> [WHAT YOU WILL DO]
In the records below, find the line holding "(* ===== verification/PyBytes.v ===== *)" and the line holding "(** ** Slices *)". Set down both, with every line between them, exactly.

> [EXERCISE DATA]
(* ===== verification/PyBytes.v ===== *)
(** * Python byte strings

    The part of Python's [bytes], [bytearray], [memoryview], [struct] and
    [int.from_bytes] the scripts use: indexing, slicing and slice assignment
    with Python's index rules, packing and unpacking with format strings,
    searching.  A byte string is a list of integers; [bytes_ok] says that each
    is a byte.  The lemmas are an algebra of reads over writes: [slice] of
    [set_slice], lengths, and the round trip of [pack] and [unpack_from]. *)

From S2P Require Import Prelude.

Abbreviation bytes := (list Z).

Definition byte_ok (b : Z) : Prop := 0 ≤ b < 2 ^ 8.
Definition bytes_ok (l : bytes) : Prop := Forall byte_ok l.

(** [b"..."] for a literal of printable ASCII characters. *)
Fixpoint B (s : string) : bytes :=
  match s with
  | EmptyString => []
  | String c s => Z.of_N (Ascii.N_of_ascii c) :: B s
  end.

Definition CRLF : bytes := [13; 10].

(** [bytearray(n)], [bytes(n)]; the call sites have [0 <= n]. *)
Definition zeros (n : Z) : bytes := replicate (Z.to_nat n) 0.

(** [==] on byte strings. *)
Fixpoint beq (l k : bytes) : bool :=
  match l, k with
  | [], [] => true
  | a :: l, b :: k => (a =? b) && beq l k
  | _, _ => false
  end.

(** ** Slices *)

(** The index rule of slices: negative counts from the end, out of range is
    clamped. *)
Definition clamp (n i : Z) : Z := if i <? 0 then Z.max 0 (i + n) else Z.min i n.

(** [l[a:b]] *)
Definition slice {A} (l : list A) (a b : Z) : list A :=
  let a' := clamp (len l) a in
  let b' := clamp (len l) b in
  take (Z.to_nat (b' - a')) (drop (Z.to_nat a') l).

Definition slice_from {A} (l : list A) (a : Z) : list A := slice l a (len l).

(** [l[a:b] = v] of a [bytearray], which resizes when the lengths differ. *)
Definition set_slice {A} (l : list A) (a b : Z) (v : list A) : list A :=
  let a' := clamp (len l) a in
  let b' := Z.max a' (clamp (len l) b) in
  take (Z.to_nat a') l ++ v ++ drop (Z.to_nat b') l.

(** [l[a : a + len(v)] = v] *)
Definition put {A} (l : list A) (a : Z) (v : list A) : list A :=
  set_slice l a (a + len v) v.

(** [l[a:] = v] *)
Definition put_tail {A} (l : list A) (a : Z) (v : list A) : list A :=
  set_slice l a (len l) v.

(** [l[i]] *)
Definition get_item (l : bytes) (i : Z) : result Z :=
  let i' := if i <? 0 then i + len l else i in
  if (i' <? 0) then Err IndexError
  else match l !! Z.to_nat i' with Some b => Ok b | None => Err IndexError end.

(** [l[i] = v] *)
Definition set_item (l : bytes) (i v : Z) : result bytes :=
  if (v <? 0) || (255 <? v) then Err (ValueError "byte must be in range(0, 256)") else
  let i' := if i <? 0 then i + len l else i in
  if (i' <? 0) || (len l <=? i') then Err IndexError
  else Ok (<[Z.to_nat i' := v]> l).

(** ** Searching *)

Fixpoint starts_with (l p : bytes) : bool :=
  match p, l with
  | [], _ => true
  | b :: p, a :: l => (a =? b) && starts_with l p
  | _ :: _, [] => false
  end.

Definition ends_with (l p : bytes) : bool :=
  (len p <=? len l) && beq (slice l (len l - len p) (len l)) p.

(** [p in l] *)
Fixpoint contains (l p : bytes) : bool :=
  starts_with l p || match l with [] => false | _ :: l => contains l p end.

...

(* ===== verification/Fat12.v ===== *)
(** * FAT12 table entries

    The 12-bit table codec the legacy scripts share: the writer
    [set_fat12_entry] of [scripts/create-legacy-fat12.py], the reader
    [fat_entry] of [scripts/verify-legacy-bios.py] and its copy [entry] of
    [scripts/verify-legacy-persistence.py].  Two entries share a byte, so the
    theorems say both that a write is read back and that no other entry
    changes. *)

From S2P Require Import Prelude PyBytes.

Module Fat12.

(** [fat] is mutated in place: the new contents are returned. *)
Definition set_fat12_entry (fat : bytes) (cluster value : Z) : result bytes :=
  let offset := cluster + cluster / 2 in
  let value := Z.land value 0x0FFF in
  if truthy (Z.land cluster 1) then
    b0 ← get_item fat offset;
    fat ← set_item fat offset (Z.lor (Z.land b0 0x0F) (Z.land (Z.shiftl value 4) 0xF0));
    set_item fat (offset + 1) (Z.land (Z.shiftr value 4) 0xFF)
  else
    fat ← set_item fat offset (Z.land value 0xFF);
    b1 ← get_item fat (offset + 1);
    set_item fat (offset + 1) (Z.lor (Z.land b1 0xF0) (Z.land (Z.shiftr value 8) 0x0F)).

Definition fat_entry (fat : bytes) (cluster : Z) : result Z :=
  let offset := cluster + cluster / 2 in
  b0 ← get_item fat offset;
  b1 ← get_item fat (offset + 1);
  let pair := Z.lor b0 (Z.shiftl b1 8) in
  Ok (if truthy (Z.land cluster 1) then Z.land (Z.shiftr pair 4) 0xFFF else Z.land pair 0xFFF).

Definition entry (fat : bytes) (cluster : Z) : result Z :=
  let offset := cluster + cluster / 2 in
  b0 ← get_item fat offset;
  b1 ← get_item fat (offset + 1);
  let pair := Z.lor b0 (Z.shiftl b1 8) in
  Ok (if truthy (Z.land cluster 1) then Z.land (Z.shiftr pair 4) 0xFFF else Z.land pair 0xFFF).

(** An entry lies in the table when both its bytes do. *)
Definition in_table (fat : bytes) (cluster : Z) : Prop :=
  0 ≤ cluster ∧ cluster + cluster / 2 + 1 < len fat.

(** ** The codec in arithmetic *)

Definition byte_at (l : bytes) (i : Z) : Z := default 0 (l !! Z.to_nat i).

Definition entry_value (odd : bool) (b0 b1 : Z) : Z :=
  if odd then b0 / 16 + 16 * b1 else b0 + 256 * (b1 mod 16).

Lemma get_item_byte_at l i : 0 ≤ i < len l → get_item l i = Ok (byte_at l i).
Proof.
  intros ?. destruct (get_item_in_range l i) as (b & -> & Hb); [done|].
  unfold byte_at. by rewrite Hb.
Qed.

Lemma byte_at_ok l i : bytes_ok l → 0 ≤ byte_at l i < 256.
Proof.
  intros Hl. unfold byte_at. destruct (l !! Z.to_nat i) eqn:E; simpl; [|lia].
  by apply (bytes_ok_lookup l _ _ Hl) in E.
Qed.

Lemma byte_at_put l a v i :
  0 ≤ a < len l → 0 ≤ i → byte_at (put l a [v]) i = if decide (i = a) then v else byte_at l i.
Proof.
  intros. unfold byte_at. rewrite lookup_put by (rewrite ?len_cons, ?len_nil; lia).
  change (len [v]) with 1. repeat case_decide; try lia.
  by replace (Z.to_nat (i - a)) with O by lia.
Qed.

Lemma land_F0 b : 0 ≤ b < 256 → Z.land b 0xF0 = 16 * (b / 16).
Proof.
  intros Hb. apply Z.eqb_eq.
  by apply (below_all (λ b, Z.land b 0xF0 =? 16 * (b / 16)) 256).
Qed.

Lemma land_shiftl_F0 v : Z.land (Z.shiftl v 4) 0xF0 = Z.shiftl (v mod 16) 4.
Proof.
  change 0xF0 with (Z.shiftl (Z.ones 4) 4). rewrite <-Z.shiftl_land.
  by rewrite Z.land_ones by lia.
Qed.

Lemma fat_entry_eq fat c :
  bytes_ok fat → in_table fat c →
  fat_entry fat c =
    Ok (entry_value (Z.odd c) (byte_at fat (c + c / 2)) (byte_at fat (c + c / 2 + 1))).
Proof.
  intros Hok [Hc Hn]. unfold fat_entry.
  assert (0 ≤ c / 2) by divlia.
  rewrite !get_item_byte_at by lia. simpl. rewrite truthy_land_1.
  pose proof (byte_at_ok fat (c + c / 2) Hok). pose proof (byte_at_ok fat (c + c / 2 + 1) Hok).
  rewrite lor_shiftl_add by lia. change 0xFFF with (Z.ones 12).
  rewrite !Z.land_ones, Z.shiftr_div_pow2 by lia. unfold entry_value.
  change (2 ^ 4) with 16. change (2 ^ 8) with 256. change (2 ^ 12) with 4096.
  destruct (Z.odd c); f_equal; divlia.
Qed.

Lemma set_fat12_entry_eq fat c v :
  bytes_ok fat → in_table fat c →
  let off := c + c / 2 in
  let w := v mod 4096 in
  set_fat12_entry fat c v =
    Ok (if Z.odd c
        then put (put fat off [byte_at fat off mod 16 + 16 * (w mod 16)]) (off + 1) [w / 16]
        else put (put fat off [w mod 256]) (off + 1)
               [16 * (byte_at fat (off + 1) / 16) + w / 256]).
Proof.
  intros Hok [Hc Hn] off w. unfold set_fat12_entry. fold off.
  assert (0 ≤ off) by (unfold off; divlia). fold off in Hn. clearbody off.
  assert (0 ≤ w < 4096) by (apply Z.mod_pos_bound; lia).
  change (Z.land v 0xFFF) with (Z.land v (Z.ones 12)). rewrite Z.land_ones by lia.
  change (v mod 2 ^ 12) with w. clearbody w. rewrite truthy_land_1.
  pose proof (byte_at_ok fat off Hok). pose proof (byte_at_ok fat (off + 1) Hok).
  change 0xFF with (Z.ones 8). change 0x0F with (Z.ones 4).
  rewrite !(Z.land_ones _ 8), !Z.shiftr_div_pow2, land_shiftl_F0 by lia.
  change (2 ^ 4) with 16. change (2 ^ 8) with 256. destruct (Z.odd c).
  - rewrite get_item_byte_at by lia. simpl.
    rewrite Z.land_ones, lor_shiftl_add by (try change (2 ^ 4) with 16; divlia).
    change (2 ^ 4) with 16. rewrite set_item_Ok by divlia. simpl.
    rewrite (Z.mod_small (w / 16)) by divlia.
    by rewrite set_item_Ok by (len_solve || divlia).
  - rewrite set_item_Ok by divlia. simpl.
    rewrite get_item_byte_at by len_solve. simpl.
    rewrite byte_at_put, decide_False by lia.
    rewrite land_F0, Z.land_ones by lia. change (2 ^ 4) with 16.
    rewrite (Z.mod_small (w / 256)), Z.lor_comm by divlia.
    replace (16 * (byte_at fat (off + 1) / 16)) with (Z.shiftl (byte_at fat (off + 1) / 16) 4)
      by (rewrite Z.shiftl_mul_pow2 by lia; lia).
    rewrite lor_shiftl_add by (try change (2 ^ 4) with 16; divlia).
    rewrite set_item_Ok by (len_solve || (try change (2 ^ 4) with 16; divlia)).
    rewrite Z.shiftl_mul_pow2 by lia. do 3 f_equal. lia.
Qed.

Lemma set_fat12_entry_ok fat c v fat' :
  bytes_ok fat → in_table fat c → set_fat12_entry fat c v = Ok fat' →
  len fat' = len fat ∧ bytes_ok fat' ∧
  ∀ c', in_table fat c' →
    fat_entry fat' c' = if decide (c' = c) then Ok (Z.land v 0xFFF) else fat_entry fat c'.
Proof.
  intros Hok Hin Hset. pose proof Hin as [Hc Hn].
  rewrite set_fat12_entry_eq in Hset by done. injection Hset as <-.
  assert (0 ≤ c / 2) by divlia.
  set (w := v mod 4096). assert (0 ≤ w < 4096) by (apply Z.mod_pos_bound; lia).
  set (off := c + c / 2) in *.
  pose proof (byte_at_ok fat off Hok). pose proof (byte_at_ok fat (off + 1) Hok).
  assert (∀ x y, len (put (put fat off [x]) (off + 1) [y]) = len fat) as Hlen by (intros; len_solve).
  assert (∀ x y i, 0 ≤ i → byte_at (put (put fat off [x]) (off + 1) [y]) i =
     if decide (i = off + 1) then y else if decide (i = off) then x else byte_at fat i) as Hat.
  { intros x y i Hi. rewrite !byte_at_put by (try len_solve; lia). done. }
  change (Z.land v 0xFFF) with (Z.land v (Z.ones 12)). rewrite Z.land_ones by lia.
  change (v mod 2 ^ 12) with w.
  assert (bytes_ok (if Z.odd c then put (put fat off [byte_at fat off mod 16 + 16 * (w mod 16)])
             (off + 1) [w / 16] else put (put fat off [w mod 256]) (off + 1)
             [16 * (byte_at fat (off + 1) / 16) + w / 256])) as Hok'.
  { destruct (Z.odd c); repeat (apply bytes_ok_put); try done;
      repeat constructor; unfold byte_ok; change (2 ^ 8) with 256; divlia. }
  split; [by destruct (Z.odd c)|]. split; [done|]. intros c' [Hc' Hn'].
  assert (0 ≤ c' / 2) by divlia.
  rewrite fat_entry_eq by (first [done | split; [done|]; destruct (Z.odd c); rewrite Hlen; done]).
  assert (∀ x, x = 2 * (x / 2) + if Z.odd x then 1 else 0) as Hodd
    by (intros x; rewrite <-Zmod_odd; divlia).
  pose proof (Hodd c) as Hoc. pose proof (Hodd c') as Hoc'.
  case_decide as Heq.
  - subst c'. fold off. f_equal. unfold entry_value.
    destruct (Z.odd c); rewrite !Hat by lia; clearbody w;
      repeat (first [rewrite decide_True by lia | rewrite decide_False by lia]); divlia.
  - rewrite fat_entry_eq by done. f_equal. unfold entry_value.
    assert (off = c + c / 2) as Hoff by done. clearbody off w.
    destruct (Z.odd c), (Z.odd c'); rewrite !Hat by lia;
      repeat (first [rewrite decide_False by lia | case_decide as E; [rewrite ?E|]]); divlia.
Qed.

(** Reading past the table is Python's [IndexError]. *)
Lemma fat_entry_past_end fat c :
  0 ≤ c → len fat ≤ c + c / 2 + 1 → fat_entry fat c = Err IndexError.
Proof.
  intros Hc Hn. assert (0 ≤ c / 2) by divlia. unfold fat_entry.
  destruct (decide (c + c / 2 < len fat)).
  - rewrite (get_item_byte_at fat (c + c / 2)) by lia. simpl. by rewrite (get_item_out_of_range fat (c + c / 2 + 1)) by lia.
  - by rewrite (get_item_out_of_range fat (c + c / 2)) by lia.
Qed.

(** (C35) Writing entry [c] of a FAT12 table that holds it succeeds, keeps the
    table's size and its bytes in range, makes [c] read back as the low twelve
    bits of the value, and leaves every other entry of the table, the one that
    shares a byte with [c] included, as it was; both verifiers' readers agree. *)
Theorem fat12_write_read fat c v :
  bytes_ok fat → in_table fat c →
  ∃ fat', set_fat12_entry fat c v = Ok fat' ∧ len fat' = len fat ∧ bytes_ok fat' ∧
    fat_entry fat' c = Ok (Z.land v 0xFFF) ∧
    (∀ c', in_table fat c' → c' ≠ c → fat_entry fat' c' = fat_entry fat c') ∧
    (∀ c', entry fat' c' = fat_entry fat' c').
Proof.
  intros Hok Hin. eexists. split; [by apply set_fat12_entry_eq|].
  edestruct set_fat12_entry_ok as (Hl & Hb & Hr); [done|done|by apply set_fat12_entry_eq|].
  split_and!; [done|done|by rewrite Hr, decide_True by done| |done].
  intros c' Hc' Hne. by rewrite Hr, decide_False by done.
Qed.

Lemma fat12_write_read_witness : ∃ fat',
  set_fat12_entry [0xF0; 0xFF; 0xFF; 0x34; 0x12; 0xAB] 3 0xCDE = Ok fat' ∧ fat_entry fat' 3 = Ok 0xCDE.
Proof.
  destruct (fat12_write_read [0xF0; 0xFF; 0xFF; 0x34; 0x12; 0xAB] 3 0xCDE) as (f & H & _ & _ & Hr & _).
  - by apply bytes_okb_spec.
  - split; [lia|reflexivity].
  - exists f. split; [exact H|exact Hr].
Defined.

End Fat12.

---

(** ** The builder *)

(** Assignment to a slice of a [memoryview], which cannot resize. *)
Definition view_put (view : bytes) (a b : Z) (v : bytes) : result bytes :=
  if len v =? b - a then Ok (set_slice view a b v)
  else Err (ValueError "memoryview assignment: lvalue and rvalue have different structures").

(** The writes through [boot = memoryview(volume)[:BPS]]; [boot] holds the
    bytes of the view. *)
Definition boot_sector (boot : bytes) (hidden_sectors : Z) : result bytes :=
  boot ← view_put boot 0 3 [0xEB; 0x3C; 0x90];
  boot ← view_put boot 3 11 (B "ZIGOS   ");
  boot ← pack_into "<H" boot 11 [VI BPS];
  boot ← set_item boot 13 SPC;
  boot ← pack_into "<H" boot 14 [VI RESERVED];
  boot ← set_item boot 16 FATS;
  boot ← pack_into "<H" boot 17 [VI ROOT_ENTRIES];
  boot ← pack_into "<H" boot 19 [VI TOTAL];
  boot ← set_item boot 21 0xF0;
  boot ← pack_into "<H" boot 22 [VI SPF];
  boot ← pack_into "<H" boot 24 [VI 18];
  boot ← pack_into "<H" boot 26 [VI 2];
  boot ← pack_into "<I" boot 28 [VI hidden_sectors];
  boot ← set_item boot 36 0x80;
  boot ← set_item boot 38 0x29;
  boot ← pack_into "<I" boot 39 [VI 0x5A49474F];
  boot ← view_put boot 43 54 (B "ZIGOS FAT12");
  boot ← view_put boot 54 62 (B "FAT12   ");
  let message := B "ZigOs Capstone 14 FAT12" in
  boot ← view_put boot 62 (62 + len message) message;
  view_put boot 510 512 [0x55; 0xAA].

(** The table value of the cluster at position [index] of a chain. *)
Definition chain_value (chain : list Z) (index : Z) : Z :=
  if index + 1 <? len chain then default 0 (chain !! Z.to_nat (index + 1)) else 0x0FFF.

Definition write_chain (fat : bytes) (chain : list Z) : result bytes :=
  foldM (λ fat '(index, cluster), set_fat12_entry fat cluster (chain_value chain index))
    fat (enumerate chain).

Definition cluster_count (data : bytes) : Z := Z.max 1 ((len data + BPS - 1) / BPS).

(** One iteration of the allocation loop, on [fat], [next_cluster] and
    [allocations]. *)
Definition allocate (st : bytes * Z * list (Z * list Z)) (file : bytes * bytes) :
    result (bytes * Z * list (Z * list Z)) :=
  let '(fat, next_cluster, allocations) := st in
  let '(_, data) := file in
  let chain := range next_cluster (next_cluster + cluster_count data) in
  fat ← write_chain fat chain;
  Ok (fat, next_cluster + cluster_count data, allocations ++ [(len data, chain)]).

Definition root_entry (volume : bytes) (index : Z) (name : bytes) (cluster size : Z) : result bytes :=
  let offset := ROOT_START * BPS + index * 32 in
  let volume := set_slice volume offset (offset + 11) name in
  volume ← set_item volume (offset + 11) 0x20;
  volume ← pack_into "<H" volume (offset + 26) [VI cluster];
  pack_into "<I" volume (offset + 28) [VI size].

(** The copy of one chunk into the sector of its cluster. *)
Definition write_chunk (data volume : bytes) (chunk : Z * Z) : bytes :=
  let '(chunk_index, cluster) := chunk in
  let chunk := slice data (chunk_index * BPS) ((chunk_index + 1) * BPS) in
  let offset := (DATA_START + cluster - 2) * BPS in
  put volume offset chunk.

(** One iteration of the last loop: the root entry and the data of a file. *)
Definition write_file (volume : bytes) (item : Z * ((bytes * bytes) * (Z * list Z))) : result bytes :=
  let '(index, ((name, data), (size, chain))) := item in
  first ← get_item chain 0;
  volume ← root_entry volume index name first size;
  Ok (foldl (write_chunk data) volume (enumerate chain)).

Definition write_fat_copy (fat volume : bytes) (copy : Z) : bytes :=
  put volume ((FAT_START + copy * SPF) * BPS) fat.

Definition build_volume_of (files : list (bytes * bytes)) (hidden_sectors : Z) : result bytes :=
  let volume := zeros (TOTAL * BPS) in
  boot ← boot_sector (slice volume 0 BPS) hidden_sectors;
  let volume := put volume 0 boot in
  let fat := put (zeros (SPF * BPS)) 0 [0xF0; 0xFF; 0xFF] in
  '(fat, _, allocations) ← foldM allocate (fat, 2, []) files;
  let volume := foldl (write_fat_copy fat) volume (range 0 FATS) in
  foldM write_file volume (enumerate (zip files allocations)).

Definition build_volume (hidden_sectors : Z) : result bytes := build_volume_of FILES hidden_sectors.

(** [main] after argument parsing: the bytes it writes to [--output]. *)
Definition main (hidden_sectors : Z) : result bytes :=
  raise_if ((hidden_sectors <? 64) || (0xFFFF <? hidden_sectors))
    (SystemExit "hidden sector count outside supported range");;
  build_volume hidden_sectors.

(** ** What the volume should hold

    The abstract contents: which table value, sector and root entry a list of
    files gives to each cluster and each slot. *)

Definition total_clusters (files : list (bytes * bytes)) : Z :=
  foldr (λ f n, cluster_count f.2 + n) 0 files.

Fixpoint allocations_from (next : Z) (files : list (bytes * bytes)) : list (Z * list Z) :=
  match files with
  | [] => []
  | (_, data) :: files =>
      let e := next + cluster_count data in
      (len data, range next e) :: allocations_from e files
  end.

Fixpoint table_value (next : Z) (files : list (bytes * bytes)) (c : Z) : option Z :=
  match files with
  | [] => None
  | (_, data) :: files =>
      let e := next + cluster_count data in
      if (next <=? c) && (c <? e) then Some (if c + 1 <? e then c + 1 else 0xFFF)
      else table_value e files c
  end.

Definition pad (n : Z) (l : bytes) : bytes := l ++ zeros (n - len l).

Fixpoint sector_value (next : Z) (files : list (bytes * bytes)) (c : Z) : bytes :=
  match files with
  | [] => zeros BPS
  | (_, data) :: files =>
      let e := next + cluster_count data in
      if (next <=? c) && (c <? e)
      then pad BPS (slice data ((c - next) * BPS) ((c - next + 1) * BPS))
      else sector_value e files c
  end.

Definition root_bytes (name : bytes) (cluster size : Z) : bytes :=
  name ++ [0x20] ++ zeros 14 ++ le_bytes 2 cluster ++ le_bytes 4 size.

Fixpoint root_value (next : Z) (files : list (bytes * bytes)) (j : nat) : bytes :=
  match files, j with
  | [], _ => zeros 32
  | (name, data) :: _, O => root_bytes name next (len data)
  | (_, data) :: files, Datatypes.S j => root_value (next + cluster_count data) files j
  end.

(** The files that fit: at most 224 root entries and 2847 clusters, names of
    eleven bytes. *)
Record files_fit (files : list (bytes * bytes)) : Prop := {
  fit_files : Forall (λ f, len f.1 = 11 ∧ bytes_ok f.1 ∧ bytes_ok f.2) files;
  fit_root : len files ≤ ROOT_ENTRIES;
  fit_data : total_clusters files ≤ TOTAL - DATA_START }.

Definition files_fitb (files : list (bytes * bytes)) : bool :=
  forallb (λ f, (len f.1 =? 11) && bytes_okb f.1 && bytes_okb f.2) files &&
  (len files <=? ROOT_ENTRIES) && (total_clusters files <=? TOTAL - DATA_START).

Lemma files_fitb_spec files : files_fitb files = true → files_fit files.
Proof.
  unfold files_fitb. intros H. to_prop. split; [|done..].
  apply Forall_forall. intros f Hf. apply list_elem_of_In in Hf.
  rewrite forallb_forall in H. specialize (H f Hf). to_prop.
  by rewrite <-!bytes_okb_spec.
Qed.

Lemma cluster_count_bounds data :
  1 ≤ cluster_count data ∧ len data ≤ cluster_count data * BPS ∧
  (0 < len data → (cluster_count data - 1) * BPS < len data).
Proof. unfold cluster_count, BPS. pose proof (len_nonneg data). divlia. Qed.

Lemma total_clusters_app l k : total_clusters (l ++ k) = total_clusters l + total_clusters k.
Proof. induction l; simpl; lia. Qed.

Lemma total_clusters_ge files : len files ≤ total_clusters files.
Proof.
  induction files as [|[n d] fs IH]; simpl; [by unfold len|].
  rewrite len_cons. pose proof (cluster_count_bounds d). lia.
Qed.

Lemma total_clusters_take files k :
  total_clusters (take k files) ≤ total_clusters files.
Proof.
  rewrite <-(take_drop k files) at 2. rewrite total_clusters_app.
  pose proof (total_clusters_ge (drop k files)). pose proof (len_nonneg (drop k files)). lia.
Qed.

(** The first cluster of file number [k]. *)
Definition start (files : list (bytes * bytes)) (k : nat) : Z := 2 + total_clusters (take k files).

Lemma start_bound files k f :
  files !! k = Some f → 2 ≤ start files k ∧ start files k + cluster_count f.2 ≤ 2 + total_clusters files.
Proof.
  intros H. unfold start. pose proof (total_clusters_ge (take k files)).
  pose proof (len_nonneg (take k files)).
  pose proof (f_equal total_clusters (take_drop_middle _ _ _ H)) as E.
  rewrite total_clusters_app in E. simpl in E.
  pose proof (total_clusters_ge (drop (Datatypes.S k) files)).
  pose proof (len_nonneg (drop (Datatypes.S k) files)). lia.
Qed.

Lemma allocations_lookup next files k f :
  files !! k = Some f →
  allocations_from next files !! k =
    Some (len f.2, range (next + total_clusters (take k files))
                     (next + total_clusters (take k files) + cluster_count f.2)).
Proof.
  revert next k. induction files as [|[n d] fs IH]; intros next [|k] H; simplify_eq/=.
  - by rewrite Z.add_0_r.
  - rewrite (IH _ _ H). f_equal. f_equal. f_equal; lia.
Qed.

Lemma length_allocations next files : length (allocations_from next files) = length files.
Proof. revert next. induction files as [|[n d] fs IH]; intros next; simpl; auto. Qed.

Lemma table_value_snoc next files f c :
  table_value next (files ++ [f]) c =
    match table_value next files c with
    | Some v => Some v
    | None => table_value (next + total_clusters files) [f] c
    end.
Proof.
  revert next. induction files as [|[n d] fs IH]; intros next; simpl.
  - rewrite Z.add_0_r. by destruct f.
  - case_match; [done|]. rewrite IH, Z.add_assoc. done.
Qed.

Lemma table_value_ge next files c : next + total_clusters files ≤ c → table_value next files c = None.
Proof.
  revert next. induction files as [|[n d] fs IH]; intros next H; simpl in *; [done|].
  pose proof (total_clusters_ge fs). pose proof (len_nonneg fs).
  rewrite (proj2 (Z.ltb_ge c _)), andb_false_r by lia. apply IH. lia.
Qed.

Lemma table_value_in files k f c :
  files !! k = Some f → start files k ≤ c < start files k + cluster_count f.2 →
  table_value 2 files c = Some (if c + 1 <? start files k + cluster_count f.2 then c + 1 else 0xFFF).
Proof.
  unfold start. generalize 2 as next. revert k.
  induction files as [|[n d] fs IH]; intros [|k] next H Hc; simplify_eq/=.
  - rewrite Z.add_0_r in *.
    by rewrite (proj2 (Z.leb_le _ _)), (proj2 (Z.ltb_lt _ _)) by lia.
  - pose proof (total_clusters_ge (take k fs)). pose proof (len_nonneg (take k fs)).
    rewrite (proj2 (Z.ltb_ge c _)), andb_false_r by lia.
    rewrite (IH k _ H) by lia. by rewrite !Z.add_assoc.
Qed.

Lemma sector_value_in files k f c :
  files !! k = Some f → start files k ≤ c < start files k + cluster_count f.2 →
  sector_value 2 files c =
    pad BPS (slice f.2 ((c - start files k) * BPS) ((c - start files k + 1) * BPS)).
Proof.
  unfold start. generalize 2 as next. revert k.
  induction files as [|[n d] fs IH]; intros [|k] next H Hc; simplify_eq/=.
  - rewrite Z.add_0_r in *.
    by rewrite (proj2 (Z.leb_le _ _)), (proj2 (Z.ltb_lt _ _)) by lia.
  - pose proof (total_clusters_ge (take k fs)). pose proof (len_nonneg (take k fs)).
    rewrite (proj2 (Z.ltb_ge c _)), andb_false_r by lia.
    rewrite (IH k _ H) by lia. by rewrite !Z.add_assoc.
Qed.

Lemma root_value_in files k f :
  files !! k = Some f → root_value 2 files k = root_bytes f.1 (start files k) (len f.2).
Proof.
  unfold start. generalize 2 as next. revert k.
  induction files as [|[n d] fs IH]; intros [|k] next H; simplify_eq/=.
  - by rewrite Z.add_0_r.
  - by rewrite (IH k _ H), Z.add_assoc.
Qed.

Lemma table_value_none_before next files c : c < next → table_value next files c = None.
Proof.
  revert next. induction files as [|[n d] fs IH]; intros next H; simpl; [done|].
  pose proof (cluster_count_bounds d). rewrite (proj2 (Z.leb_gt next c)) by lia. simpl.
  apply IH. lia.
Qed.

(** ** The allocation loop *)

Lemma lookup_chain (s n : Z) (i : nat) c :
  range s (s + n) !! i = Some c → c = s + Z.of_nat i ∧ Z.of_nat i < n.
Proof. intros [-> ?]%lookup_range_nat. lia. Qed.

> [REPLY]
(* ===== verification/PyBytes.v ===== *)
(** * Python byte strings

    The part of Python's [bytes], [bytearray], [memoryview], [struct] and
    [int.from_bytes] the scripts use: indexing, slicing and slice assignment
    with Python's index rules, packing and unpacking with format strings,
    searching.  A byte string is a list of integers; [bytes_ok] says that each
    is a byte.  The lemmas are an algebra of reads over writes: [slice] of
    [set_slice], lengths, and the round trip of [pack] and [unpack_from]. *)

From S2P Require Import Prelude.

Abbreviation bytes := (list Z).

Definition byte_ok (b : Z) : Prop := 0 ≤ b < 2 ^ 8.
Definition bytes_ok (l : bytes) : Prop := Forall byte_ok l.

(** [b"..."] for a literal of printable ASCII characters. *)
Fixpoint B (s : string) : bytes :=
  match s with
  | EmptyString => []
  | String c s => Z.of_N (Ascii.N_of_ascii c) :: B s
  end.

Definition CRLF : bytes := [13; 10].

(** [bytearray(n)], [bytes(n)]; the call sites have [0 <= n]. *)
Definition zeros (n : Z) : bytes := replicate (Z.to_nat n) 0.

(** [==] on byte strings. *)
Fixpoint beq (l k : bytes) : bool :=
  match l, k with
  | [], [] => true
  | a :: l, b :: k => (a =? b) && beq l k
  | _, _ => false
  end.

(** ** Slices *)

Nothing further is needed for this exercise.